An environmental plan for the future

12 January 2018

12 Jan 2018

The Department for Environment, Food and Rural Affairs has published a 25-year Environment Plan outlining the actions the government will take to ‘protect and improve the environment both at home and abroad’. The report tackles prominent issues such as minimising plastic waste by increasing the effective use of natural resources and encouraging biodiversity through cleaning our oceans.

Launching the plan, Prime Minister Theresa May said: ‘I want the Britain of the future to be a truly global Britain, which is a force for good in the world. Steadfast in upholding our values – not least our fierce commitment to protecting the natural environment.’

Included in the report are policies on reducing pollution and waste – particularly plastics – with the aim to eliminate all avoidable waste by 2050 and avoidable plastic waste by 2042. The government will also work towards tackling the ‘dangerous levels of pollution’ in the UK’s cities. This incentive will be closely linked to the Future of Mobility grand challenge announced by the government in its Industrial Strategy, as the transport sector accountable for 40% of the UK’s total energy use.

Also announced in the Environment Plan, a new ‘overarching’ Chemicals Strategy is to be published. Priorities of the strategy will include the development of early-detection monitoring systems that can recognise emerging chemical issues and the standardisation of the tracking and safety of chemicals. There is no mention, however, of how the UK will continue to interact with EU chemicals legislation.

International leadership is at the core of the environment plan, says the report, with the UK ‘leading by example in tackling climate change and protecting and improving international biodiversity’. Schemes to achieve this goal include the phasing out of coal-powered electricity by 2025 and supporting supply chains that do not involve deforestation.  

‘It is this government’s ambition to leave our environment in a better state than we found it,’ said Michael Gove, Environment Secretary. ‘The success of the 5p plastic bag charge in reducing the use of carrier bags by 85% shows the difference which government action can make, and demonstrates that protecting our environment is a job for each one of us’.

Other policies outlined in the report include the development of a Nature Recovery Network – to help restore wildlife through schemes that re-introduce species into the countryside – and the introduction of more green spaces in towns and cities to improve public health and wellbeing.

The environment plan sets out 10 clear goals:

  1. Clean air
  2. Clean water
  3. Increase biodiversity in plants and wildlife
  4. Reduce harm from environmental hazards
  5. The sustainable use of natural resources
  6. Improve engagement with the UK’s natural beauty and heritage
  7. Tackle and adapt to climate change
  8. Reduce waste
  9. Manage exposure to chemicals
  10. Enhance biosecurity

The full report – A green future: Our 25 year plan to improve the environment – can be found here.

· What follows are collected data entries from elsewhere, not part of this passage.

(* ===== verification/FieldLayoutOk.v ===== *)
(** * The layout of fields: no two overlap, each is aligned, and the sort ends *)
From Stdlib Require Import Ascii Sorted Permutation.
From stdpp Require Import strings.
From S2P Require Import Prelude ByteReader VerTypes ClassNames ConstPool Annotations ClassMembers FieldLayout.

(** ** The sort *)

Section sort.
Context (gt : nat -> nat -> option bool) (w : nat -> Z) (P : nat -> Prop).
(** The comparison is one of weights. *)
Context (Hgt : forall a b, P a -> P b -> gt a b = Some (w b <? w a)).

Definition wrong (a : nat) (l : list nat) : nat := length (List.filter (fun b => w a <? w b) l).
Fixpoint inversions (l : list nat) : nat := match l with [] => 0%nat | a :: l => (wrong a l + inversions l)%nat end.

Lemma wrong_perm a l l' : Permutation l l' -> wrong a l = wrong a l'.
Proof. unfold wrong. induction 1; simpl; repeat (destruct (_ <? _)); simpl; lia. Qed.
Lemma wrong_cons a b l : wrong a (b :: l) = ((if (w a <? w b)%Z then 1 else 0) + wrong a l)%nat.
Proof. unfold wrong. simpl. by destruct (_ <? _). Qed.
Lemma inversions_cons a l : inversions (a :: l) = (wrong a l + inversions l)%nat.
Proof. done. Qed.
Lemma wrong_length a l : (wrong a l <= length l)%nat.
Proof. unfold wrong. induction l as [|b l IH]; simpl; [lia|]. destruct (_ <? _); simpl; lia. Qed.
Lemma inversions_length l : (inversions l <= length l * length l)%nat.
Proof. induction l as [|a l IH]; simpl; [lia|]. pose proof (wrong_length a l). nia. Qed.

(** Two neighbours in the right order. *)
Definition ordered (a b : nat) : Prop := w b <= w a.

Lemma bubble_spec a l : Forall P (a :: l) -> exists l' ch, bubble gt a l = Some (l', ch) /\ Permutation (a :: l) l' /\
  (inversions l' <= inversions (a :: l))%nat /\
  (if ch : bool then (inversions l' < inversions (a :: l))%nat else l' = a :: l /\ Sorted ordered (a :: l)).
Proof.
  revert a. induction l as [|b l IH]; intros a HP; cbn [bubble].
  { exists [a], false. split; [done|]. split; [done|]. split; [done|]. split; [done|]. by repeat constructor. }
  apply Forall_cons_1 in HP as [Ha HP]. pose proof HP as [Hb Hl]%Forall_cons_1. rewrite (Hgt b a Hb Ha). cbn [mbind option_bind].
  destruct (Z.ltb_spec (w a) (w b)) as [Hab|Hab].
  - destruct (IH a) as (l' & ch & -> & Hp & Hi & _); [by constructor|]. cbn [mbind option_bind fst snd].
    exists (b :: l'), true. assert (Hperm : Permutation (a :: b :: l) (b :: l')) by (rewrite perm_swap; by constructor).
    rewrite !inversions_cons, wrong_cons in *. rewrite <- (wrong_perm b _ _ Hp), wrong_cons.
    rewrite (proj2 (Z.ltb_lt _ _) Hab), (proj2 (Z.ltb_ge (w b) (w a))) by lia.
    split; [done|]. split; [done|]. split; lia.
  - destruct (IH b HP) as (l' & ch & -> & Hp & Hi & Hch). cbn [mbind option_bind fst snd]. exists (a :: l'), ch.
    rewrite !inversions_cons. rewrite (wrong_perm a _ _ Hp). rewrite !inversions_cons in Hi, Hch.
    split; [done|]. split; [by constructor|]. split; [lia|]. destruct ch; [cbv iota in *; lia|].
    destruct Hch as [-> Hs]. split; [done|]. constructor; [done|]. constructor. exact Hab.
Qed.

Lemma bubble_loop_spec fuel l : Forall P l -> (inversions l < fuel)%nat -> exists l', bubble_loop fuel gt l = Some l' /\ Permutation l l' /\ Sorted ordered l'.
Proof.
  revert l. induction fuel as [|fuel IH]; intros l HP Hf; [lia|]. simpl. destruct l as [|a l].
  { exists []. split_and!; [done..|constructor]. }
  cbn [bubble_pass]. destruct (bubble_spec a l HP) as (l' & ch & -> & Hp & _ & Hch). cbn [mbind option_bind fst snd].
  destruct ch; [|destruct Hch as [-> Hs]; by exists (a :: l)].
  destruct (IH l') as (l2 & H1 & H2 & H3); [by rewrite <- Hp|lia|]. exists l2. split; [done|]. split; [by rewrite Hp|done].
Qed.

Lemma ordered_strong l : Sorted ordered l -> StronglySorted ordered l.
Proof. apply Sorted_StronglySorted. intros a b c. unfold ordered. lia. Qed.
End sort.

(** ** The layout *)

Section layout.
Context (POINTER64 compact_fields sort_fields : bool) (REF_SIZE : Z) (m_fields : list Field) (m_num_static_fields : nat).
Abbreviation fsize := (sizeof_field_type POINTER64 REF_SIZE).
Abbreviation assign_offset_to_instance_field := (assign_offset_to_instance_field POINTER64 compact_fields REF_SIZE m_fields).
Abbreviation assign_all := (assign_all POINTER64 compact_fields REF_SIZE m_fields).
Abbreviation field_to_allocate := (field_to_allocate POINTER64 compact_fields REF_SIZE m_fields m_num_static_fields).
Abbreviation fill_loop := (fill_loop POINTER64 compact_fields REF_SIZE m_fields m_num_static_fields).
Abbreviation assign_static := (assign_static POINTER64 compact_fields REF_SIZE m_fields).
Abbreviation assign_statics := (assign_statics POINTER64 compact_fields REF_SIZE m_fields).
Abbreviation is_greater := (is_greater POINTER64 REF_SIZE m_fields).

(** References are compressed or as wide as pointers. *)
Context (Href : REF_SIZE = 4 \/ (POINTER64 = true /\ REF_SIZE = 8)).
(** The descriptors are descriptors of fields. *)
Definition field_chars : list ascii := ["B"; "Z"; "C"; "S"; "F"; "I"; "L"; "["; "D"; "J"]%char.
Definition typed_field (f : Field) : Prop := existsb (is_char (descriptor_char f)) field_chars = true.
Context (Htyped : Forall typed_field m_fields).
(** The static fields are in front. *)
Context (Hstatics : (m_num_static_fields <= length m_fields)%nat).
Context (Hparted : forall i f, m_fields !! i = Some f -> static_field f = (i <? m_num_static_fields)%nat).

Definition power (s : Z) : Prop := s = 1 \/ s = 2 \/ s = 4 \/ s = 8.
Lemma fsize_some f compact : typed_field f -> exists s, fsize f compact = Some s /\ power s /\ (compact = false -> s = 4 \/ s = 8).
Proof.
  intros H. unfold typed_field in H. unfold sizeof_field_type, get_magic_type_size, power. simpl in H.
  repeat (apply orb_prop in H as [H|H]; [unfold is_char in H; apply Ascii.eqb_eq in H; rewrite H; simpl;
    destruct compact, (_is_magic_type f), POINTER64; eexists; (split; [reflexivity|]; lia)|]). done.
Qed.
Lemma field_at p : (p < length m_fields)%nat -> exists f, m_fields !! p = Some f /\ typed_field f.
Proof.
  intros Hp. destruct (lookup_lt_is_Some_2 m_fields p Hp) as [f Hf]. exists f. split; [done|]. rewrite Forall_lookup in Htyped. by eapply Htyped.
Qed.

(** *** Sorting the pointers *)

Definition weight (doing : bool) (p : nat) : Z :=
  match m_fields !! p with
  | Some f => 2 * default 0 (field_size POINTER64 REF_SIZE f doing) + (if is_ref_kind f then 1 else 0)
  | None => 0
  end.
Definition in_range (p : nat) : Prop := (p < length m_fields)%nat.
Lemma is_greater_weight doing a b : in_range a -> in_range b -> is_greater doing a b = Some (weight doing b <? weight doing a).
Proof.
  intros Ha Hb. destruct (field_at a Ha) as (f & Hf & Htf). destruct (field_at b Hb) as (h & Hh & Hth).
  unfold FieldLayout.is_greater, weight. rewrite Hf, Hh. cbn [mbind option_bind].
  assert (Hs : forall k, typed_field k -> exists s, field_size POINTER64 REF_SIZE k doing = Some s).
  { intros k Hk. unfold field_size. destruct (doing && static_field k); [by eexists|]. destruct (fsize_some k true Hk) as (s & Hs & _). by exists s. }
  destruct (Hs f Htf) as [sf ->]. destruct (Hs h Hth) as [sh ->]. cbn [mbind option_bind default]. f_equal.
  destruct (Z.ltb_spec sh sf), (Z.ltb_spec sf sh), (is_ref_kind f), (is_ref_kind h); simpl;
    match goal with |- _ = (?a <? ?b) => destruct (Z.ltb_spec a b) end; done || lia.
Qed.
Lemma bubbleSort_spec doing l : Forall in_range l -> exists l', bubbleSort POINTER64 REF_SIZE m_fields doing l = Some l' /\
  Permutation l l' /\ StronglySorted (ordered (weight doing)) l'.
Proof.
  intros Hl. unfold bubbleSort. pose proof (inversions_length (weight doing) l) as Hi.
  destruct (bubble_loop_spec (is_greater doing) (weight doing) in_range (is_greater_weight doing) (S (length l * length l)) l Hl ltac:(lia)) as (l' & H1 & H2 & H3).
  exists l'. split; [done|]. split; [done|]. by apply ordered_strong.
Qed.

(** *** Regions *)

(** What a kind of fields has of a region: each is within the region and aligned, and no two overlap. *)
Definition placed (st : bool) (offs : list (option Z)) (p : nat) (o s : Z) (f : Field) : Prop :=
  m_fields !! p = Some f /\ static_field f = st /\ offs !! p = Some (Some o) /\ fsize f compact_fields = Some s.
Definition packed (st : bool) (align : Field -> Z -> Z) (lo hi : Z) (offs : list (option Z)) : Prop :=
  (forall p o s f, placed st offs p o s f -> lo <= o /\ o + s <= hi /\ (align f s | o)) /\
  (forall p q o o' s s' f f', p <> q -> placed st offs p o s f -> placed st offs q o' s' f' -> o + s <= o' \/ o' + s' <= o).

Lemma packed_empty st align lo n : packed st align lo lo (replicate n None).
Proof. split; [intros p o s f (_ & _ & H & _)|intros p q o o' s s' f f' _ (_ & _ & H & _) _]; by apply lookup_replicate in H as [H _]. Qed.
Lemma packed_more st align lo hi hi' offs : hi <= hi' -> packed st align lo hi offs -> packed st align lo hi' offs.
Proof. intros H [H1 H2]. split; [|done]. intros p o s f Hp. destruct (H1 p o s f Hp) as (? & ? & ?). split_and!; [done|lia|done]. Qed.
Lemma placed_insert st offs p q o o' s f : placed st (<[p := Some o']> offs) q o s f -> (q = p /\ o = o') \/ placed st offs q o s f.
Proof.
  intros (Hf & Hst & Ho & Hs). destruct (decide (p = q)) as [<-|Hn].
  - left. split; [done|]. apply list_lookup_insert_Some in Ho as [(_ & Ho & _)|[? _]]; [by simplify_eq|done].
  - right. rewrite list_lookup_insert_ne in Ho by done. done.
Qed.
Lemma packed_insert st align lo hi offs p o s f : packed st align lo hi offs -> m_fields !! p = Some f -> fsize f compact_fields = Some s ->
  0 < s -> lo <= hi -> hi <= o -> (align f s | o) -> packed st align lo (o + s) (<[p := Some o]> offs).
Proof.
  intros [H1 H2] Hf Hs Hpos Hlo Ho Hal. split.
  - intros q o' s' f' Hq. pose proof Hq as (Hf' & _ & _ & Hs'). destruct (placed_insert _ _ _ _ _ _ _ _ Hq) as [[-> ->]|Hq'].
    + simplify_eq. split_and!; [lia|lia|done].
    + destruct (H1 _ _ _ _ Hq') as (? & ? & ?). split_and!; [lia|lia|done].
  - intros q r oq or sq sr fq fr Hn Hq Hr. pose proof Hq as (Hfq & _ & _ & Hsq). pose proof Hr as (Hfr & _ & _ & Hsr).
    destruct (placed_insert _ _ _ _ _ _ _ _ Hq) as [[-> ->]|Hq'], (placed_insert _ _ _ _ _ _ _ _ Hr) as [[-> ->]|Hr'].
    + done.
    + right. destruct (H1 _ _ _ _ Hr') as (? & ? & ?). lia.
    + left. destruct (H1 _ _ _ _ Hq') as (? & ? & ?). lia.
    + by apply (H2 q r oq or sq sr fq fr).
Qed.
Lemma packed_other st align lo hi offs p o f : packed st align lo hi offs -> m_fields !! p = Some f -> static_field f = negb st ->
  packed st align lo hi (<[p := Some o]> offs).
Proof.
  intros [H1 H2] Hf Hst.
  assert (Hp : forall q o' s f', placed st (<[p := Some o]> offs) q o' s f' -> placed st offs q o' s f').
  { intros q o' s f' Hq. destruct (placed_insert _ _ _ _ _ _ _ _ Hq) as [[-> _]|]; [|done].
    destruct Hq as (Hf' & Hst' & _). simplify_eq. by destruct (static_field f). }
  split; [intros * Hq; by eapply H1, Hp|]. intros * Hn Hq Hr. eapply H2; [done|by apply Hp..].
Qed.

SCI welcomes the government’s long-term commitment to the environment. As ever, industry has a responsibility to source and manufacture products responsibly and sustainably.

Last year, SCI supported the launch of the Clean Growth Strategy through our Developing a Low Carbon Future for the Chemical Industry report, produced for the Chemistry Growth Partnership, and continues to work with government on the key environmental issues relating to the chemical-using industries.

SCI will continue to provide a forum for industry and academia to foster innovation for the benefit of the environment and global society.